### EXERCISE:
Could you print every record below exactly as written?
** Opening SOURCE DATA block **
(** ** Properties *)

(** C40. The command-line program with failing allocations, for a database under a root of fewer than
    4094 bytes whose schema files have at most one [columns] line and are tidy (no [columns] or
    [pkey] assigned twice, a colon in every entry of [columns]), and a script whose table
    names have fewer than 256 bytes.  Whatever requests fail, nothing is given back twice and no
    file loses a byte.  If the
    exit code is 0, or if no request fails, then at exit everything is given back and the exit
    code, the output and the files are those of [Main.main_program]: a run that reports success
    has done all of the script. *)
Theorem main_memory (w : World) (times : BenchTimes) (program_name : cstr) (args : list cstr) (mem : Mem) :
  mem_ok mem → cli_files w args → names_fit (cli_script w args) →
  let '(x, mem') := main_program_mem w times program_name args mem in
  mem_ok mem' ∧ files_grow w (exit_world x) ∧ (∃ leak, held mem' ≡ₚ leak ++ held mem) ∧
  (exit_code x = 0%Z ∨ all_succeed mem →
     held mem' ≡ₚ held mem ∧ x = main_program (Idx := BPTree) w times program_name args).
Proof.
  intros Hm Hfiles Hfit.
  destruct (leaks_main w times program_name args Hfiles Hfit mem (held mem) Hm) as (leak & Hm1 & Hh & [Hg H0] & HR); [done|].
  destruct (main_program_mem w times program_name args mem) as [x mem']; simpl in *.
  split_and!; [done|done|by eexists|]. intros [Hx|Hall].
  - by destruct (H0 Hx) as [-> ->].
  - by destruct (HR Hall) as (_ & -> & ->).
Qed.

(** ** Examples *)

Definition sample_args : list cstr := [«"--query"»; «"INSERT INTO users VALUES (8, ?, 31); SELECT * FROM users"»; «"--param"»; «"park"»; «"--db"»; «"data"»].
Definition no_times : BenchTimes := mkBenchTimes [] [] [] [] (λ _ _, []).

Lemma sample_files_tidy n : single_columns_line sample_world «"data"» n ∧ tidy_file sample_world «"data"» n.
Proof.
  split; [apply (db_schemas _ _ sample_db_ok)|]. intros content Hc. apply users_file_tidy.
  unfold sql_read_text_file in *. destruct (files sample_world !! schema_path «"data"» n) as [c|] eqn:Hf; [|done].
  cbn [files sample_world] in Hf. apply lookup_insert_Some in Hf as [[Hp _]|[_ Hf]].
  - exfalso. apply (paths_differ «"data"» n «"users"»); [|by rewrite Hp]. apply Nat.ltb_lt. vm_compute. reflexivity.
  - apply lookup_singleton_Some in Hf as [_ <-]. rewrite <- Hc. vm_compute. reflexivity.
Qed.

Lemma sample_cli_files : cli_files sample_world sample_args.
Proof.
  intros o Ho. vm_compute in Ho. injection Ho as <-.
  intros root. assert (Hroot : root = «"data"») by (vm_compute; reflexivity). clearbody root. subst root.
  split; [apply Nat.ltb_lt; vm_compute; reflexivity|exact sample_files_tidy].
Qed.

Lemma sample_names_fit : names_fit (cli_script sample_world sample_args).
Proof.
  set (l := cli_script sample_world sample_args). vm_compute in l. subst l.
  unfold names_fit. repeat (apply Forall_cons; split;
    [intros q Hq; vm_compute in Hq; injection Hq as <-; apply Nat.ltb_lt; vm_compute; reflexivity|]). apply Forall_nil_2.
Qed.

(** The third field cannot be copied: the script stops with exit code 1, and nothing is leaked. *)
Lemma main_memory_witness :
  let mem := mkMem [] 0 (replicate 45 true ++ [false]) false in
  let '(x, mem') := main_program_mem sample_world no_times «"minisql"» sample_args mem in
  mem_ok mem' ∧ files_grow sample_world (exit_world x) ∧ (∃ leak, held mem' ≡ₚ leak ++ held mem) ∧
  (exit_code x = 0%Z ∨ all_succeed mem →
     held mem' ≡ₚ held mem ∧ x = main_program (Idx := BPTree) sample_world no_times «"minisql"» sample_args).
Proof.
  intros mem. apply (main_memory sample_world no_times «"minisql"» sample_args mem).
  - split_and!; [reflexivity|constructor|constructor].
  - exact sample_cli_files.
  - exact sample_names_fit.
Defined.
** Closing SOURCE DATA block **
### WRITTEN REPLY:
(** ** Properties *)

(** C40. The command-line program with failing allocations, for a database under a root of fewer than
    4094 bytes whose schema files have at most one [columns] line and are tidy (no [columns] or
    [pkey] assigned twice, a colon in every entry of [columns]), and a script whose table
    names have fewer than 256 bytes.  Whatever requests fail, nothing is given back twice and no
    file loses a byte.  If the
    exit code is 0, or if no request fails, then at exit everything is given back and the exit
    code, the output and the files are those of [Main.main_program]: a run that reports success
    has done all of the script. *)
Theorem main_memory (w : World) (times : BenchTimes) (program_name : cstr) (args : list cstr) (mem : Mem) :
  mem_ok mem → cli_files w args → names_fit (cli_script w args) →
  let '(x, mem') := main_program_mem w times program_name args mem in
  mem_ok mem' ∧ files_grow w (exit_world x) ∧ (∃ leak, held mem' ≡ₚ leak ++ held mem) ∧
  (exit_code x = 0%Z ∨ all_succeed mem →
     held mem' ≡ₚ held mem ∧ x = main_program (Idx := BPTree) w times program_name args).
Proof.
  intros Hm Hfiles Hfit.
  destruct (leaks_main w times program_name args Hfiles Hfit mem (held mem) Hm) as (leak & Hm1 & Hh & [Hg H0] & HR); [done|].
  destruct (main_program_mem w times program_name args mem) as [x mem']; simpl in *.
  split_and!; [done|done|by eexists|]. intros [Hx|Hall].
  - by destruct (H0 Hx) as [-> ->].
  - by destruct (HR Hall) as (_ & -> & ->).
Qed.

(** ** Examples *)

Definition sample_args : list cstr := [«"--query"»; «"INSERT INTO users VALUES (8, ?, 31); SELECT * FROM users"»; «"--param"»; «"park"»; «"--db"»; «"data"»].
Definition no_times : BenchTimes := mkBenchTimes [] [] [] [] (λ _ _, []).

Lemma sample_files_tidy n : single_columns_line sample_world «"data"» n ∧ tidy_file sample_world «"data"» n.
Proof.
  split; [apply (db_schemas _ _ sample_db_ok)|]. intros content Hc. apply users_file_tidy.
  unfold sql_read_text_file in *. destruct (files sample_world !! schema_path «"data"» n) as [c|] eqn:Hf; [|done].
  cbn [files sample_world] in Hf. apply lookup_insert_Some in Hf as [[Hp _]|[_ Hf]].
  - exfalso. apply (paths_differ «"data"» n «"users"»); [|by rewrite Hp]. apply Nat.ltb_lt. vm_compute. reflexivity.
  - apply lookup_singleton_Some in Hf as [_ <-]. rewrite <- Hc. vm_compute. reflexivity.
Qed.

Lemma sample_cli_files : cli_files sample_world sample_args.
Proof.
  intros o Ho. vm_compute in Ho. injection Ho as <-.
  intros root. assert (Hroot : root = «"data"») by (vm_compute; reflexivity). clearbody root. subst root.
  split; [apply Nat.ltb_lt; vm_compute; reflexivity|exact sample_files_tidy].
Qed.

Lemma sample_names_fit : names_fit (cli_script sample_world sample_args).
Proof.
  set (l := cli_script sample_world sample_args). vm_compute in l. subst l.
  unfold names_fit. repeat (apply Forall_cons; split;
    [intros q Hq; vm_compute in Hq; injection Hq as <-; apply Nat.ltb_lt; vm_compute; reflexivity|]). apply Forall_nil_2.
Qed.

(** The third field cannot be copied: the script stops with exit code 1, and nothing is leaked. *)
Lemma main_memory_witness :
  let mem := mkMem [] 0 (replicate 45 true ++ [false]) false in
  let '(x, mem') := main_program_mem sample_world no_times «"minisql"» sample_args mem in
  mem_ok mem' ∧ files_grow sample_world (exit_world x) ∧ (∃ leak, held mem' ≡ₚ leak ++ held mem) ∧
  (exit_code x = 0%Z ∨ all_succeed mem →
     held mem' ≡ₚ held mem ∧ x = main_program (Idx := BPTree) sample_world no_times «"minisql"» sample_args).
Proof.
  intros mem. apply (main_memory sample_world no_times «"minisql"» sample_args mem).
  - split_and!; [reflexivity|constructor|constructor].
  - exact sample_cli_files.
  - exact sample_names_fit.
Defined.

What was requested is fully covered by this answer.